Issue #12

Spare Snare
Bruising You b/w What You've Done

Third Gear
2 song 7" vinyl

I've completely fallen in love with Bruising You, a low-fi pop punk song by Scotland's Spare Snare (led by Jans Burnett). It's full of ugly guitar, thin pops from the snare drum, and it sounds like it was recorded in someone's garage far across the Atlantic. The b-side, What You've Done, has Burnett singing along with a solo acoustic guitar in his best Herman's Hermits/British Invasion impression. Simple and simply beautiful.

MISH MASH Mandate: Hi praise for low-fi

Third Gear Website


Dave Tilton
Eau

D-Side Records
12 song CD

Dave Tilton comes across in a low-key, stripped-bare kind of way, both musically and lyrically. His songs are surrounded with bluesy folk in the vein of Neil Young and Bob Dylan and delivered with a deadpan dry humor that keeps you on your toes.

The album begins with the clever, twisted lyrics of The Long Goodbye, a song that flows along with rich folk harmonies in the chorus. The most unforgettable moment in the song begins this way: "I met Janet Reno/We sort of hit it off at the trial." He then somehow plays with this into a spoof of Johnny Cash's Folsom Prison Blues:"I said to her 'Janet'/Now I shot a man in Reno just to watch him die/And whenever I hear the train whistle blow/(in a deep Cash impression)I hang my head and I cry." Another flash of brilliance comes with The Flood, a long, cool almost bluesy folk groove that delivers some startling imagery: "Let's not name it/I could not possibly betray/Something as incomplete as language/That night we stayed in Monterrey."

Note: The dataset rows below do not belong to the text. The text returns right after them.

(** * Wiki core: a shallow embedding of [wiki/core.py]

    The development follows the layout of the Python module: the string
    helpers of the standard library that the module calls, [clean_url],
    the [wikilink] post-processor with the pattern matcher it needs, the
    [Processor] pipeline, [os.path] and a file system, the [History]
    store, [Page] and the [Wiki] repository.  The properties come after
    the definitions.

    Python [str] values are modelled by [string]; a character is a code
    point below 256, so the character classes below ([str.isspace],
    [str.lower]) are the ones Python uses on that range.  Methods that
    change an object or the disk are functions on an explicit state, and
    an exception is a result of its own.  What the module takes from
    other libraries (the Markdown renderer, [url_for], the JSON codec,
    the printing of floats and dates) is a parameter, class [Externals];
    the platform of [os.path] is a parameter too, class [Flavour]. *)

From Stdlib Require Import ZArith Ascii String List Lia Bool DecimalString.
From stdpp Require Import gmap strings list fin_maps sorting.

Local Open Scope string_scope.
#[local] Arguments String.append : simpl nomatch.

(** ** Python [str] primitives *)

Module PyStr.

Definition code (c : ascii) : N := N_of_ascii c.

(** [str.isspace] on one character: TAB..CR, FS..US, SPACE, NEL, NBSP. *)
Definition is_space (c : ascii) : bool :=
  let n := code c in
  ((9 <=? n) && (n <=? 13) || (28 <=? n) && (n <=? 32)
   || (n =? 133) || (n =? 160))%N.

(** [str.lower] on one character: A..Z and the cased Latin-1 letters. *)
Definition lower_char (c : ascii) : ascii :=
  let n := code c in
  if ((65 <=? n) && (n <=? 90)
      || (192 <=? n) && (n <=? 222) && negb (n =? 215))%N
  then ascii_of_N (n + 32) else c.

Fixpoint lower (s : string) : string :=
  match s with
  | "" => ""
  | String c s' => String (lower_char c) (lower s')
  end.

Fixpoint str_forall (p : ascii -> bool) (s : string) : bool :=
  match s with
  | "" => true
  | String c s' => p c && str_forall p s'
  end.

Fixpoint last_char (s : string) : option ascii :=
  match s with
  | "" => None
  | String c s' => match last_char s' with None => Some c | r => r end
  end.

(** [s.startswith(p)] *)
Definition startswith (p s : string) : bool := String.prefix p s.
#[global] Arguments startswith : simpl never.

(** [s.lstrip()], [s.rstrip()] and [s.strip()] with no argument. *)
Fixpoint lstrip (s : string) : string :=
  match s with
  | "" => ""
  | String c s' => if is_space c then lstrip s' else s
  end.

Fixpoint rstrip (s : string) : string :=
  match s with
  | "" => ""
  | String c s' =>
      match rstrip s' with
      | "" => if is_space c then "" else String c ""
      | r => String c r
      end
  end.

Definition strip (s : string) : string := rstrip (lstrip s).

(** [s.replace(old, new)] for a non-empty [old]: the occurrences of [old]
    are found left to right and do not overlap.  [skip] counts the
    characters of the current occurrence that are still to be dropped. *)
Fixpoint replace_go (old new : string) (skip : nat) (s : string) : string :=
  match s with
  | "" => ""
  | String c s' =>
      match skip with
      | S k => replace_go old new k s'
      | O =>
          if startswith old s
          then new ++ replace_go old new (String.length old - 1) s'
          else String c (replace_go old new 0 s')
      end
  end.

Definition replace (old new s : string) : string := replace_go old new 0 s.

(** [s.find(sep)] and the two halves around the first occurrence, as
    [s.split(sep, 1)] and [s.partition(sep)] compute them; [None] when
    [sep] does not occur. *)
Fixpoint drop (n : nat) (s : string) : string :=
  match n, s with
  | S k, String _ s' => drop k s'
  | _, _ => s
  end.

Fixpoint cut (sep s : string) : option (string * string) :=
  if startswith sep s then Some ("", drop (String.length sep) s)
  else
    match s with
    | "" => None
    | String c s' =>
        match cut sep s' with
        | Some (a, b) => Some (String c a, b)
        | None => None
        end
    end.

(** [sep in s] *)
Definition contains (sep s : string) : bool :=
  match cut sep s with Some _ => true | None => false end.

(** [s.split(sep)] for a non-empty [sep]; the recursion is on the text,
    [skip] as in [replace_go], [acc] is the piece being read (reversed). *)
Fixpoint rev_append (acc s : string) : string :=
  match acc with
  | "" => s
  | String c acc' => rev_append acc' (String c s)
  end.

Fixpoint split_go (sep : string) (skip : nat) (acc s : string) : list string :=
  match s with
  | "" => [rev_append acc ""]
  | String c s' =>
      match skip with
      | S k => split_go sep k acc s'
      | O =>
          if startswith sep s
          then rev_append acc "" :: split_go sep (String.length sep - 1) "" s'
          else split_go sep 0 (String c acc) s'
      end
  end.

Definition split (sep s : string) : list string := split_go sep 0 "" s.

This one will grow on you, and each listen is one surprise after another.

MISH MASH Mandate: Flipped-out folkster

Listen to tracks and Buy Dave Tilton's CD at CDBaby


GONEMAD Planet 9

896 Records
12 song CD

While they're not really breaking any new ground, GONEMAD is a lean, mean, metal machine that can grind you up and spit you out.

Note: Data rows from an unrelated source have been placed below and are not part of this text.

(** The polls of the socket made so far: the times at which the path was
    looked at. *)
Definition polls_of (path : string) (tr : list Event) : list Z :=
  omap (fun e => match e with
                 | EvStat f t => if String.eqb f path then Some t else None
                 | _ => None
                 end) tr.

Fixpoint has_space (s : string) : bool :=
  match s with
  | EmptyString => false
  | String c r => Ascii.eqb c " " || has_space r
  end.

(** What [fixCmd] makes of one piece of the command line. *)
Definition fix_token (cmdPath s : string) : string :=
  if String.eqb s "mpv" || String.eqb s "mpv.exe" then cmdPath else s.

(** What [createMPVCommand] makes of one piece of the command line. *)
Definition substitute (deviceName socketName s : string) : string :=
  strings.ReplaceAll (strings.ReplaceAll s "%d" deviceName) "%s" socketName.

End chain.

(** ** Observations on the transport commands *)

Module transport.

Import playback.

(** What [isPlaying] makes of the reply to the pause query. *)
Definition playing_of_reply (r : Reply) : bool :=
  match r with
  | (Bool pause, None) => negb pause
  | _ => false
  end.

(** The guard and the goroutine count after a call of [Start]. *)
Definition after_guard (sw : Switcher) : Switcher :=
  if startTrackSwitcher sw then sw
  else {| startTrackSwitcher := true; goroutines := S (goroutines sw) |}.

(** The system after the log entries [Start] begins with. *)
Definition after_guard_log (sw : Switcher) (s : System) : System :=
  let s0 := add_logged (LevelDebug, "Processing Start action") s in
  if startTrackSwitcher sw then s0
  else add_logged (LevelInfo, "Starting trackSwitcher goroutine") s0.

Definition nil_dereference : string :=
  "invalid memory address or nil pointer dereference".

(** [Start] called [n] times in a row; the result of the last call. *)
Fixpoint Start_times (n : nat) : M Running (option (DeviceStatus.t * option error)) :=
  match n with
  | O => ret None
  | S n' =>
      r <- Start ;;
      match n' with
      | O => ret (Some r)
      | S _ => Start_times n'
      end
  end.

End transport.

(** ** Sample environments *)

Module samples.

Import mpv.

Definition lookPath_usr_bin (file : string) : string * option error :=
  if String.eqb file "mpv" then ("/usr/bin/mpv", None)
  else ("", Some (exec_Error file ErrNotFound)).

Definition lookPath_dot (file : string) : string * option error :=
  if String.eqb file "mpv" then ("mpv", Some (exec_Error "mpv" ErrDot))
  else if String.eqb file "./mpv" then ("./mpv", None)
  else ("", Some (exec_Error file ErrNotFound)).

Definition lookPath_none (file : string) : string * option error :=
  ("", Some (exec_Error file ErrNotFound)).

(** A machine on which the player starts but never creates its socket. *)
Definition os_no_socket : OS :=
  {| conf_Server_MPVPath := "";
     conf_Server_MPVCmdTemplate := "mpv --audio-device=%d --no-audio-display --input-ipc-server=%s";
     exec_LookPath := lookPath_usr_bin;
     socketName := fun prefix suffix => "/tmp/" +:+ prefix +:+ "4711" +:+ suffix;
     cmd_Start := fun _ => None;
     os_Stat := fun _ _ => (None, Some (os_Error "no such file or directory"));
     sleep_lag := fun _ => 0;
     conn_Open := fun _ => None |}.

(** The same machine with the socket present from 250ms on. *)
Definition os_socket_250ms : OS :=
  {| conf_Server_MPVPath := conf_Server_MPVPath os_no_socket;
     conf_Server_MPVCmdTemplate := conf_Server_MPVCmdTemplate os_no_socket;
     exec_LookPath := exec_LookPath os_no_socket;
     socketName := socketName os_no_socket;
     cmd_Start := cmd_Start os_no_socket;
     os_Stat := fun _ t => if 250 * Millisecond <=? t then (Some {| IsDir := false |}, None)
                           else (None, Some (os_Error "no such file or directory"));
     sleep_lag := sleep_lag os_no_socket;
     conn_Open := conn_Open os_no_socket |}.

Definition os_dot : OS :=
  {| conf_Server_MPVPath := "";
     conf_Server_MPVCmdTemplate := "mpv --idle";
     exec_LookPath := lookPath_dot;
     socketName := socketName os_no_socket;
     cmd_Start := fun _ => None;
     os_Stat := os_Stat os_no_socket;
     sleep_lag := fun _ => 0;
     conn_Open := fun _ => None |}.

Definition os_no_mpv : OS :=
  {| conf_Server_MPVPath := "/opt/mpv/bin/mpv";
     conf_Server_MPVCmdTemplate := "mpv --idle";
     exec_LookPath := lookPath_none;
     socketName := socketName os_no_socket;
     cmd_Start := fun _ => None;
     os_Stat := os_Stat os_no_socket;
     sleep_lag := fun _ => 0;
     conn_Open := fun _ => None |}.

Definition track_A : playback.MediaFile :=
  {| playback.ID := "a"; playback.Path := "/music/a.flac" |}.
Definition track_B : playback.MediaFile :=
  {| playback.ID := "b"; playback.Path := "/music/b.flac" |}.
Definition track_C : playback.MediaFile :=
  {| playback.ID := "c"; playback.Path := "/music/c.flac" |}.

(** A catalog that knows three tracks. *)
Definition catalog : playback.PlaybackServer :=
  {| playback.GetMediaFile := fun id =>
       if String.eqb id "a" then (Some track_A, None)
       else if String.eqb id "b" then (Some track_B, None)
       else if String.eqb id "c" then (Some track_C, None)
       else (None, Some (playback.errors_New "data not found")) |}.

Definition connection : mpv.Connection := {| mpv.socket := "/tmp/mpv-ctrl-4711.socket" |}.

Definition device_with (q : playback.Queue) : playback.SpeakerPlaybackDevice :=
  {| playback.ParentPlaybackServer := catalog;
     playback.MpvConn := Some connection;
     playback.Default := false;
     playback.Name := "jukebox";
     playback.DeviceName := "hw:1";
     playback.PlaybackQueue := q;
     playback.Gain := Float.f32_1 |}.

Definition system_with (pl : list playback.Request -> playback.Request -> playback.Reply)
    (q : playback.Queue) : playback.System :=
  {| playback.device := device_with q;
     playback.player := pl;
     playback.sent := [];
     playback.slept := [];
     playback.lookups := [];
     playback.logged := [] |}.

Definition property_unavailable : playback.error :=
  playback.errors_New "mpv error: property unavailable".

(** A player that is playing, 42.5 seconds into the track. *)
Definition player_playing (history : list playback.Request) (r : playback.Request)
  : playback.Reply :=
  match r with
  | playback.IpcGet property =>
      if String.eqb property "pause" then (playback.Bool false, None)
      else if String.eqb property "time-pos" then (playback.Float64 (Float.Dy 85 (-1)), None)
      else (playback.Nil, Some property_unavailable)
  | _ => (playback.Nil, None)
  end.

(** A player that has no position yet, and never gets one. *)
Definition player_starting (history : list playback.Request) (r : playback.Request)
  : playback.Reply :=
  match r with
  | playback.IpcGet property =>
      if String.eqb property "pause" then (playback.Bool true, None)
      else (playback.Nil, Some property_unavailable)
  | _ => (playback.Nil, None)
  end.

(** A player whose position becomes available at the third query. *)
Definition player_recovering (history : list playback.Request) (r : playback.Request)
  : playback.Reply :=
  match r with
  | playback.IpcGet property =>
      if String.eqb property "pause" then (playback.Bool false, None)
      else if (length history <? 2)%nat then (playback.Nil, Some property_unavailable)
      else (playback.Float64 (Float.Dy 7 0), None)
  | _ => (playback.Nil, None)
  end.

(** A player that reports a position of 2^70 seconds. *)
Definition player_far (history : list playback.Request) (r : playback.Request)
  : playback.Reply :=
  match r with
  | playback.IpcGet property =>
      if String.eqb property "pause" then (playback.Bool false, None)
      else (playback.Float64 (Float.Dy 1 70), None)
  | _ => (playback.Nil, None)
  end.

(** A player that refuses every set and every command. *)
Definition player_refusing (history : list playback.Request) (r : playback.Request)
  : playback.Reply :=
  match r with
  | playback.IpcGet property =>
      if String.eqb property "pause" then (playback.Bool false, None)
      else (playback.Float64 (Float.Dy 3 0), None)
  | _ => (playback.Nil, Some (playback.errors_New "mpv error: invalid parameter"))
  end.

Definition queue_ABC (index : Z) : playback.Queue :=
  {| playback.Index := index; playback.Items := [track_A; track_B; track_C] |}.

(** A machine whose player creates the socket 3050ms after the start, past
    the deadline of the wait. *)
Definition os_socket_late : OS :=
  {| conf_Server_MPVPath := conf_Server_MPVPath os_no_socket;
     conf_Server_MPVCmdTemplate := conf_Server_MPVCmdTemplate os_no_socket;
     exec_LookPath := exec_LookPath os_no_socket;
     socketName := socketName os_no_socket;
     cmd_Start := cmd_Start os_no_socket;
     os_Stat := fun _ t => if 3050 * Millisecond <=? t then (Some {| IsDir := false |}, None)
                           else (None, Some (os_Error "no such file or directory"));
     sleep_lag := sleep_lag os_no_socket;
     conn_Open := conn_Open os_no_socket |}.

(** A machine on which the player cannot be started. *)
Definition os_no_exec : OS :=
  {| conf_Server_MPVPath := conf_Server_MPVPath os_no_socket;
     conf_Server_MPVCmdTemplate := conf_Server_MPVCmdTemplate os_no_socket;
     exec_LookPath := exec_LookPath os_no_socket;
     socketName := socketName os_no_socket;
     cmd_Start := fun _ => Some (os_Error "permission denied");
     os_Stat := os_Stat os_no_socket;
     sleep_lag := sleep_lag os_no_socket;
     conn_Open := conn_Open os_no_socket |}.

(** A machine with the socket in place at once, whose connection is
    refused. *)
Definition os_refused : OS :=
  {| conf_Server_MPVPath := conf_Server_MPVPath os_no_socket;
     conf_Server_MPVCmdTemplate := conf_Server_MPVCmdTemplate os_no_socket;
     exec_LookPath := exec_LookPath os_no_socket;
     socketName := socketName os_no_socket;
     cmd_Start := cmd_Start os_no_socket;
     os_Stat := fun _ _ => (Some {| IsDir := false |}, None);
     sleep_lag := sleep_lag os_no_socket;
     conn_Open := fun _ => Some (os_Error "connection refused") |}.

(** A device as the constructor leaves it after a failed bootstrap. *)
Definition device_unconnected (q : playback.Queue) : playback.SpeakerPlaybackDevice :=
  {| playback.ParentPlaybackServer := catalog;
     playback.MpvConn := None;
     playback.Default := false;
     playback.Name := "jukebox";
     playback.DeviceName := "hw:1";
     playback.PlaybackQueue := q;
     playback.Gain := Float.f32_1 |}.

Definition system_unconnected (q : playback.Queue) : playback.System :=
  {| playback.device := device_unconnected q;
     playback.player := player_playing;
     playback.sent := [];
     playback.slept := [];
     playback.lookups := [];
     playback.logged := [] |}.

Definition not_started : playback.Switcher :=
  {| playback.startTrackSwitcher := false; playback.goroutines := 0 |}.

End samples.

(** * Properties *)

(** ** The command line *)

Example Split_keeps_empty_pieces :
  strings.Split "mpv --a  b" " " = ["mpv"; "--a"; ""; "b"].
Proof. reflexivity. Qed.

Example ReplaceAll_every_occurrence :
  strings.ReplaceAll "--dev=%d%d x%s%" "%d" "hw:0" = "--dev=hw:0hw:0 x%s%".
Proof. reflexivity. Qed.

There are inevitable comparisons here to the newest wave of pop/rap-meets-metal bands like Korn and Limp Bizkit, but to me, GONEMAD more closely resembles 311, especially in their start-n-stop/quiet-to-loud delivery and their dual vocal attacks. This is what you'll find in songs like Direct Approach and Sympathy Crutch. But there's more than one trick up their sleeve, as they hit Bored Games in a full-throttle punk tone with quick and aggressive beats, while Knuckledragger is pure metal to the core.

This disc is watertight and skillfully done. With a little more originality, these guys would be unstoppable.

MISH MASH Mandate: Lean and quite mean

GONEMAD Website


Drew Barrett
The Strolling Minstrel

Skyward Records
11 Song CD

Drew Barrett delivers an ambitious set of songs full of catchy pop hooks and blazing guitars in this solo effort. If I had one complaint, it would be that he almost tries too hard, setting a way too serious tone to most of the songs--even though a bit of humor does shine through every now and then.

City of Sin begins the CD with a sound that reminds me of the cool phased-out guitar of Van Halen's And the Cradle Will Rock. Sin has a cool pop structure that grows on you quickly. Barrett's voice carries better when he's singing in a higher pitch--for example, he sings the verses lower in Worked Myself to Death, and it doesn't fly quite as well as the higher pitched chorus. The song Lovers is a duet with his sister Corinne that is a little on the cheesy side, but somehow works beautifully; kind of like one of those G-N-R ballads that you love to hate. The most interesting track is Is There Somewhere Else We Go, which employs a cool groove and doesn't hold to the rigid structures of some of the other songs.

A noble efffort from beginning to end.

MISH MASH Mandate: Serious Strolling

Drew Barrett Website
drewonzweb@aol.com


Angstrom
Real Virtuality

Riverrun Records
10 Song CD

This one comes right out of left field. Imagine if you will, a bizarre mix of the music of Rush and the voice of Janis Joplin, and you'll have something close to Angstrom. This is European retro-prog rock in the flesh, and that's an understatement.

One Indeed begins the album with a rambling instrumental intro that evolves into a heavy-footed rock rant held together by vocalist Gwenda Wood. An easier side emerges in August Dawn, a ballad-like tune that flows in-and-out with surging keyboard sounds and classical guitar lines. Deep Space is a trippy, riff-oriented piece that is just plain weird, especially in the intro: "This is where we're all going tonight, this is deep space". I could almost believe it.

A quirky throwback to conceptual rock of the 70s? Perhaps, but it's kinda fun--whether or not they meant it to be is another question.